DATA LISTING Block Start

Definition adapterRuns {Digest} (set : RunSet Digest) : RunProjection Digest :=
  match rs_Runs set with
  | [] => mkProjection (SnapshotHash set) []
  | runs => mkProjection (SnapshotHash set) (toSummary <$> runs)
  end.

(** ** Sanitising and bounding the list *)

Definition cleanField (s : string) : string := String.string_of_list_byte (sanitizeRunField (bytesOf s)).

Definition cleanWorktree (wt : RunWorktree) : RunWorktree :=
  mkRunWorktree (cleanField (rw_RepoName wt)) (cleanField (rw_RepoRoot wt))
    (cleanField (rw_CheckoutPath wt)) (rw_IsLinkedWorktree wt).

Definition sanitizeRun (r : RunSummary) : RunSummary :=
  mkSummary (s_RunID r) (s_PaneID r) (s_PaneGeneration r) (s_AgentIncarnation r) (s_WorkspaceID r)
    (cleanField (s_WorkspaceLabel r)) (s_TabID r) (cleanField (s_TabLabel r)) (s_TerminalID r)
    (s_AgentKind r) (cleanField (s_AgentName r)) (cleanField (s_DisplayAgent r)) (cleanField (s_Title r))
    (s_Status r) (s_InteractiveReady r) (s_LaunchPending r) (s_Focused r)
    (cleanField (s_CWD r)) (cleanField (s_ForegroundCWD r)) (cleanWorktree <$> s_Worktree r)
    (s_Revision r) (s_StateChangeSeq r).

Record Interpretation := mkInterpretation {
  ip_Enabled : bool; ip_Parsers : list string; ip_MaxTurns : Z
}.

Record RunConfig := mkRunConfig {
  MaxPaneReadLines : Z; MaxRunOutputLines : Z; MaxRunOutputBytes : Z; MaxRuns : Z;
  cfg_Interpretation : Interpretation
}.

(** [Config.applyDefaults], the fields the run endpoints read. *)
Definition applyDefaults (c : RunConfig) : RunConfig :=
  let i := cfg_Interpretation c in
  mkRunConfig (orDefault (MaxPaneReadLines c) 2000) (orDefault (MaxRunOutputLines c) 400)
    (orDefault (MaxRunOutputBytes c) (64 * 1024)) (orDefault (MaxRuns c) 200)
    (mkInterpretation (ip_Enabled i) (ip_Parsers i) (orDefault (ip_MaxTurns i) (MaxTurns DefaultLimits))).

(** [None] is the panic of slicing to a negative length. *)
Definition boundedRuns (cfg : RunConfig) (projected : list RunSummary) : option (list RunSummary * bool) :=
  if MaxRuns cfg <? Z.of_nat (length projected) then
    if MaxRuns cfg <? 0 then None
    else Some (sanitizeRun <$> take (Z.to_nat (MaxRuns cfg)) projected, true)
  else Some (sanitizeRun <$> projected, false).

Definition findRun (paneID : string) (projected : list RunSummary) : option RunSummary :=
  sanitizeRun <$> List.find (fun r => bool_decide (s_PaneID r = paneID)) projected.

(** ** Advertised capabilities *)

Definition runContractVersion : Z := 1.
Definition partObservedTerminalOutput := "observed_terminal_output".
Definition partInterpretedTranscript := "interpreted_transcript".
Definition partInterpretedInteraction := "interpreted_interaction".

Record runCapabilities := mkCapabilities {
  ContractVersion : Z; RunsSupported : bool;
  StructuredMessages : bool; StructuredToolCalls : bool; StructuredInteractions : bool;
  StructuredDiffs : bool; StructuredTests : bool; StructuredPlans : bool;
  ObservedTerminalOutput : bool; HeuristicInterpretation : bool;
  InterpretationParsers : list string; PartTypes : list string; OutputSources : list string;
  cap_MaxOutputBytes : Z; cap_MaxOutputLines : Z; cap_MaxRuns : Z
}.

Definition runPartTypes (cfg : RunConfig) : list string :=
  partObservedTerminalOutput ::
  if ip_Enabled (cfg_Interpretation cfg) then [partInterpretedTranscript; partInterpretedInteraction] else [].

Definition interpretationParsers (cfg : RunConfig) : list string :=
  if ip_Enabled (cfg_Interpretation cfg)
  then sortBy (fun s => (s, "")) (ip_Parsers (cfg_Interpretation cfg)) else [].

Definition runOutputSources : list string := ["recent"; "recent-unwrapped"; "visible"].

Definition capabilitiesOf (cfg : RunConfig) : runCapabilities :=
  mkCapabilities runContractVersion true false false false false false false true
    (ip_Enabled (cfg_Interpretation cfg)) (interpretationParsers cfg) (runPartTypes cfg) runOutputSources
    (MaxRunOutputBytes cfg) (MaxRunOutputLines cfg) (MaxRuns cfg).

Record runsResponse {Digest : Type} := mkRunsResponse {
  rr_Version : Z; rr_Capabilities : runCapabilities; rr_Hash : option Digest;
  rr_Runs : list RunSummary; rr_Truncated : bool
}.
Arguments runsResponse : clear implicits.
Arguments mkRunsResponse {Digest}.

Definition handleRuns {Digest} (cfg : RunConfig) (projection : RunProjection Digest)
    : option (runsResponse Digest) :=
  '(runs, truncated) ← boundedRuns cfg (pj_Runs projection);
  Some (mkRunsResponse runContractVersion (capabilitiesOf cfg) (pj_SnapshotHash projection) runs truncated).

(** ** Decimal numbers of a query ([strconv.ParseUint], [strconv.Atoi]) *)

Definition digitOf (c : Ascii.ascii) : option Z :=
  let n := Z.of_N (Ascii.N_of_ascii c) in
  if (48 <=? n) && (n <=? 57) then Some (n - 48) else None.

Fixpoint digitsValue (acc : Z) (s : string) : option Z :=
  match s with
  | EmptyString => Some acc
  | String c s' => match digitOf c with Some d => digitsValue (10 * acc + d) s' | None => None end
  end.

Definition decimal (s : string) : option Z :=
  match s with EmptyString => None | _ => digitsValue 0 s end.

Definition ParseUint (s : string) : option Z :=
  v ← decimal s; if v <? 2 ^ 64 then Some v else None.

Definition Atoi (s : string) : option Z :=
  v ← match s with
      | EmptyString => None
      | String c s' =>
          let n := Ascii.N_of_ascii c in
          if (n =? 45)%N then Z.opp <$> decimal s' else if (n =? 43)%N then decimal s' else decimal s
      end;
  if (- 2 ^ 63 <=? v) && (v <? 2 ^ 63) then Some v else None.

(** ** Reading a pane (adapters.go, herdr/reads.go) *)

Inductive ReadSource := SourceVisible | SourceRecent | SourceRecentUnwrapped | SourceDetection.

Definition ParseReadSource (s : string) : option ReadSource :=
  if bool_decide (s = "") || bool_decide (s = "visible") then Some SourceVisible
  else if bool_decide (s = "recent") then Some SourceRecent
  else if bool_decide (s = "recent_unwrapped") || bool_decide (s = "recent-unwrapped")
  then Some SourceRecentUnwrapped
  else if bool_decide (s = "detection") then Some SourceDetection
  else None.

(** The [pane.read] request; the format is always text and no line count is sent
    for a count that is not positive. *)
Record paneReadParams := mkPaneRead { pr_PaneID : string; pr_Source : ReadSource; pr_Lines : option Z }.

Definition linesPtr (n : Z) : option Z := if n <=? 0 then None else Some n.

(** The outcome of the Herdr call: the text, or the upstream error code. *)
Definition readOutcome : Type := list byte + string.

(** The requests sent to Herdr and the outcome. *)
Definition ReadPane (call : paneReadParams -> readOutcome) (paneID source : string) (lines : Z)
    : list paneReadParams * readOutcome :=
  match ParseReadSource source with
  | None => ([], inr "invalid_params")
  | Some src => let req := mkPaneRead paneID src (linesPtr lines) in ([req], call req)
  end.

Definition paneReadSources (s : string) : bool :=
  bool_decide (s = "visible") || bool_decide (s = "recent") || bool_decide (s = "recent-unwrapped").

(** [q.Get]: the first value of a query key, empty when absent. *)
Definition query := string -> string.

(** The [lines] parameter: its default, the number, or a rejection. *)
Definition queryLines (q : query) (dflt max : Z) : option Z :=
  let v := q "lines" in
  n ← (if bool_decide (v = "") then Some dflt
       else n ← Atoi v; if n <=? 0 then None else Some n);
  Some (if max <? n then max else n).

Inductive reply (A : Type) := Reject (status : Z) (code message : string) | Reply (body : A).
Arguments Reject {A}.
Arguments Reply {A}.

Record paneReadResponse := mkPaneReadResponse {
  pn_PaneID : string; pn_Source : string; pn_Lines : Z; pn_Content : list byte
}.

Definition handlePaneRead (cfg : RunConfig) (call : paneReadParams -> readOutcome) (paneID : string) (q : query)
    : reply paneReadResponse * list paneReadParams :=
  if bool_decide (paneID = "") then (Reject 400 "bad_request" "missing pane id", [])
  else
    let source := orElse (q "source") "visible" in
    if negb (paneReadSources source) then (Reject 400 "bad_request" "invalid source", [])
    else match queryLines q 100 (MaxPaneReadLines cfg) with
    | None => (Reject 400 "bad_request" "invalid lines", [])
    | Some lines =>
        let '(reqs, res) := ReadPane call paneID source lines in
        match res with
        | inr _ => (Reject 404 "not_found" "pane read failed", reqs)
        | inl content => (Reply (mkPaneReadResponse paneID source lines content), reqs)
        end
    end.

(** ** The run endpoint *)

Definition classifyReadErr (ctx : option ctxError) (err : string) : string * Z :=
  let eqc c := bool_decide (err = c) in
  match ctx with
  | Some DeadlineExceeded => ("deadline_exceeded", 504)
  | Some Canceled => ("unavailable", 503)
  | None =>
      if eqc "not_found" then ("run_unavailable", 404)
      else if eqc "invalid_params" || eqc "invalid_request" then ("bad_request", 400)
      else if eqc "feature_disabled" || eqc "platform_unsupported" || eqc "plugin_disabled" || eqc "incompatible"
      then ("unsupported", 501)
      else if eqc "timeout" then ("deadline_exceeded", 504)
      else if eqc "connect" || eqc "transport" || eqc "canceled" then ("unavailable", 503)
      else ("run_read_failed", 502)
  end.

Record observedOutputPart := mkObserved {
  op_Source : string; op_Lines : Z; op_Bytes : Z; op_Truncated : bool; op_Text : list byte
}.

Record transcriptPart := mkTranscript {
  tp_Parser : string; tp_Turns : list Turn; tp_DroppedTurns : Z; tp_DroppedLines : Z; tp_StartsMidTurn : bool
}.

(** The heterogeneous parts; every interpreted part is marked experimental on
    the wire. *)
Inductive part :=
| PartObserved (o : observedOutputPart)
| PartTranscript (t : transcriptPart)
| PartInteraction (parser : string) (i : Interaction).

Definition parses (i : Interpretation) (agentKind : string) : bool :=
  ip_Enabled i && negb (bool_decide (agentKind = "")) && bool_decide (agentKind ∈ ip_Parsers i).

Record runResponse := mkRunResponse {
  rp_Version : Z; rp_Capabilities : runCapabilities; rp_Run : RunSummary; rp_Parts : list part
}.

Record runAudit := mkRunAudit {
  ra_Subject : string; ra_SessionID : string; ra_Resource : string; ra_Result : string; ra_Bytes : Z
}.

Section Handler.
Variables parseClaude parseOpenCode : list (list byte) -> Limits -> Result.
Variable cfg : RunConfig.

Definition interpretedParts (agentKind : string) (text : list byte) : list part :=
  let i := cfg_Interpretation cfg in
  if negb (parses i agentKind) then []
  else
    let d := DefaultLimits in
    let lim := mkLimits (ip_MaxTurns i) (MaxOptions d) (MaxDetail d) (MaxDiffLines d) (MaxTextLen d) (MaxLines d) in
    match Parse parseClaude parseOpenCode agentKind text lim with
    | None => []
    | Some res =>
        (if isNil (Turns res) then []
         else [PartTranscript (mkTranscript (Parser res) (Turns res) (DroppedTurns res) (DroppedLines res)
                 (PartialLead res))]) ++
        match res_Interaction res with Some i => [PartInteraction (Parser res) i] | None => [] end
    end.

Definition defaultRunOutputLines : Z := 200.

Definition observe (source : string) (content : list byte) : observedOutputPart :=
  let '(text, truncated) := boundObservedText content (MaxRunOutputBytes cfg) in
  mkObserved source (Z.of_nat (countLines text)) (Z.of_nat (length text)) truncated text.

(** The reads that follow the guards, with the run the guards established. *)
Definition readRun (who : caller) (paneID source : string) (lines : Z) (run : RunSummary)
    (call : paneReadParams -> readOutcome) (ctx : option ctxError)
    : reply runResponse * list paneReadParams * list runAudit :=
  let audit := mkRunAudit (c_subject who) (c_session who) paneID in
  let '(reqs, res) := ReadPane call paneID source lines in
  match res with
  | inr err =>
      let '(code, status) := classifyReadErr ctx err in
      (Reject status code "run output unavailable", reqs, [audit ("error:" +:+ code) 0])
  | inl content =>
      let part := observe source content in
      (Reply (mkRunResponse runContractVersion (capabilitiesOf cfg) run
                (PartObserved part :: interpretedParts (s_AgentKind run) (op_Text part))),
       reqs, [audit "ok" (op_Bytes part)])
  end.

Definition stale {A} (message : string) : reply A := Reject 409 "generation_stale" message.
(* ===== verification/Redact.v ===== *)
(** * Redact: removing secrets from text (internal/security/redact.go)

    The four patterns of [RedactSecrets] as functions that say how long a match at
    the head of the text is, and the left-to-right replacement of all matches. The
    patterns are deterministic: in each, what follows a repeated class is not in
    the class, so the greedy match is the only one.

    The text is a list of bytes. Every class of the patterns is ASCII or excludes
    only ASCII bytes, so matching byte by byte agrees with matching rune by rune;
    under case folding the letters k and s also match U+212A and U+017F, whose
    encodings are written out. *)

From S2P Require Import Prelude GoStr GoText Sanitize.

(** ** Classes *)

Definition isDigitB (b : byte) : bool := between 48 57 b.
Definition isAlphaB (b : byte) : bool := between 65 90 b || between 97 122 b.
(** [[A-Za-z0-9_]], the ASCII word bytes of [\b]. *)
Definition isWordB (b : byte) : bool := isAlphaB b || isDigitB b || (bz b =? 95).
(** [[A-Za-z0-9_\-]] *)
Definition isURL64 (b : byte) : bool := isWordB b || (bz b =? 45).
(** [[A-Za-z0-9_\-+/=]] *)
Definition isToken (b : byte) : bool := isURL64 b || (bz b =? 43) || (bz b =? 47) || (bz b =? 61).

Fixpoint span (f : byte -> bool) (s : list byte) : nat :=
  match s with b :: s' => if f b then S (span f s') else O | [] => O end.

(** [\b] between the byte before the text and the text. *)
Definition boundary (prev : option byte) (s : list byte) : bool :=
  negb (Bool.eqb (match prev with Some b => isWordB b | None => false end)
                 (match s with b :: _ => isWordB b | [] => false end)).

(** One letter under [(?i)]: the bytes it takes, if it matches. *)
Definition foldLetter (c : byte) (s : list byte) : option nat :=
  match s with
  | b :: s' =>
      if (bz b =? bz c) || (between 97 122 c && (bz b =? bz c - 32)) then Some 1%nat
      else match s' with
           | b' :: s'' =>
               if (bz c =? 115) && (bz b =? 197) && (bz b' =? 191) then Some 2%nat
               else match s'' with
                    | b'' :: _ => if (bz c =? 107) && (bz b =? 226) && (bz b' =? 132) && (bz b'' =? 170) then Some 3%nat else None
                    | [] => None
                    end
           | [] => None
           end
  | [] => None
  end.

(** A lower-case word under [(?i)]. *)
Fixpoint foldWord (w s : list byte) : option nat :=
  match w with
  | [] => Some O
  | c :: w' => n ← foldLetter c s; k ← foldWord w' (drop n s); Some (n + k)%nat
  end.

(** ** The patterns *)

Definition marker : list byte := bytesOf "eyJ".

(** A nonempty run of [f] at the head. *)
Definition run (f : byte -> bool) (s : list byte) : option nat :=
  match span f s with O => None | n => Some n end.

Definition dotAt (s : list byte) : option nat :=
  match s with b :: _ => if bz b =? 46 then Some 1%nat else None | [] => None end.

(** [jwtPattern] *)
Definition jwtAt (prev : option byte) (s : list byte) : option nat :=
  if hasPrefix s marker then
    let s1 := drop 3 s in
    a ← run isURL64 s1; let s2 := drop a s1 in
    d1 ← dotAt s2; let s3 := drop d1 s2 in
    b ← run isURL64 s3; let s4 := drop b s3 in
    d2 ← dotAt s4; let s5 := drop d2 s4 in
    c ← run isURL64 s5;
    Some (3 + a + d1 + b + d2 + c)%nat
  else None.

(** [tunnelTokenPattern] *)
Definition tokenAt (prev : option byte) (s : list byte) : option nat :=
  if hasPrefix s marker then
    let n := span isToken (drop 3 s) in if (n <? 20)%nat then None else Some (3 + n)%nat
  else None.

(** [pairPattern] *)
Definition pairAt (prev : option byte) (s : list byte) : option nat :=
  if boundary prev s then
    w ← foldWord (bytesOf "pair=") s;
    n ← run isURL64 (drop w s);
    Some (w + n)%nat
  else None.

Definition headerNames : list (list byte) :=
  map bytesOf ["cf-access-jwt-assertion"; "cf-access-client-secret"; "cf-access-client-id"; "cf_authorization";
    "authorization"; "cookie"; "set-cookie"; "x-csrf-token"].

Definition isBlank (b : byte) : bool := (bz b =? 32) || (bz b =? 9).
Definition isSep (b : byte) : bool := (bz b =? 58) || (bz b =? 61).
Definition notEOL (b : byte) : bool := negb ((bz b =? 13) || (bz b =? 10)).

(** A name, blanks and a separator: the length up to and with the separator. *)
Definition nameSep (w s : list byte) : option nat :=
  n ← foldWord w s;
  let k := span isBlank (drop n s) in
  match drop (n + k) s with
  | b :: _ => if isSep b then Some (n + k + 1)%nat else None
  | [] => None
  end.

(** The alternatives in their order. *)
Fixpoint firstName (ws : list (list byte)) (s : list byte) : option nat :=
  match ws with
  | [] => None
  | w :: ws' => match nameSep w s with Some n => Some n | None => firstName ws' s end
  end.

(** [headerPattern] *)
Definition headerAt (prev : option byte) (s : list byte) : option nat :=
  if boundary prev s then
    n ← firstName headerNames s; Some (n + span notEOL (drop n s))%nat
  else None.

(** ** Replacement *)

(** [ReplaceAllStringFunc] for a pattern whose matches are not empty. [skip]
    counts the bytes of the match just replaced. *)
Fixpoint replaceAll (at_ : option byte -> list byte -> option nat) (repl : list byte -> list byte)
    (skip : nat) (prev : option byte) (s : list byte) : list byte :=
  match s with
  | [] => []
  | b :: s' =>
      match skip with
      | S n => replaceAll at_ repl n (Some b) s'
      | O =>
          match at_ prev s with
          | Some (S n) => repl (take (S n) s) ++ replaceAll at_ repl n (Some b) s'
          | _ => b :: replaceAll at_ repl O (Some b) s'
          end
      end
  end.

Definition redacted : list byte := bytesOf "[REDACTED]".

(** [m[:i+1] + " " + redacted] for the first separator [i]. *)
Definition redactHeader (m : list byte) : list byte :=
  let i := span (fun b => negb (isSep b)) m in
  if (i =? length m)%nat then redacted else take (i + 1) m ++ bytesOf " " ++ redacted.

Definition RedactSecrets (s : list byte) : list byte :=
  let s := replaceAll headerAt redactHeader O None s in
  let s := replaceAll jwtAt (fun _ => redacted) O None s in
  let s := replaceAll tokenAt (fun _ => redacted) O None s in
  replaceAll pairAt (fun _ => bytesOf "pair=" ++ redacted) O None s.

Definition SanitizeForLog (s : list byte) : list byte := SanitizeLogLine (RedactSecrets s).

Definition show (s : list byte) : string := String.string_of_list_byte s.

Example redact_values :
  show <$> (RedactSecrets <$> [bytesOf "Authorization: Bearer x y"; bytesOf "a eyJab.cd.ef- z";
    bytesOf "t=eyJaaaaaaaaaaaaaaaaaaaaaaaa+/= end"; bytesOf "https://h/#PAIR=abc_-d&x"; bytesOf "mycookie: 1; set-cookie =v"]) =
  ["Authorization: [REDACTED]"; "a [REDACTED] z"; "t=[REDACTED] end"; "https://h/#pair=[REDACTED]&x";
   "mycookie: 1; set-cookie = [REDACTED]"].
Proof. by vm_compute. Qed.

(** Redaction runs before control bytes are dropped, so a control byte inside a
    token hides it from the patterns and is then removed. *)
Example SanitizeForLog_reassembles :
  show (SanitizeForLog (bytesOf "eyJhbGci" ++ [x00] ++ bytesOf "OiJ9.eyJzdWIiOiJ4In0" ++ [x1b] ++ bytesOf ".c2ln")) =
  show (bytesOf "eyJhbGciOiJ9.eyJzdWIiOiJ4In0.c2ln").
Proof. by vm_compute. Qed.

DATA LISTING Block End

**TRY IT**. Would you please write out, exactly and with no other lines, the stretch of the listing above from the line containing "match w with" through the line containing "Definition run (f"?

**RESPONSE BOX**.
  match w with
  | [] => Some O
  | c :: w' => n ← foldLetter c s; k ← foldWord w' (drop n s); Some (n + k)%nat
  end.

(** ** The patterns *)

Definition marker : list byte := bytesOf "eyJ".

(** A nonempty run of [f] at the head. *)
Definition run (f : byte -> bool) (s : list byte) : option nat :=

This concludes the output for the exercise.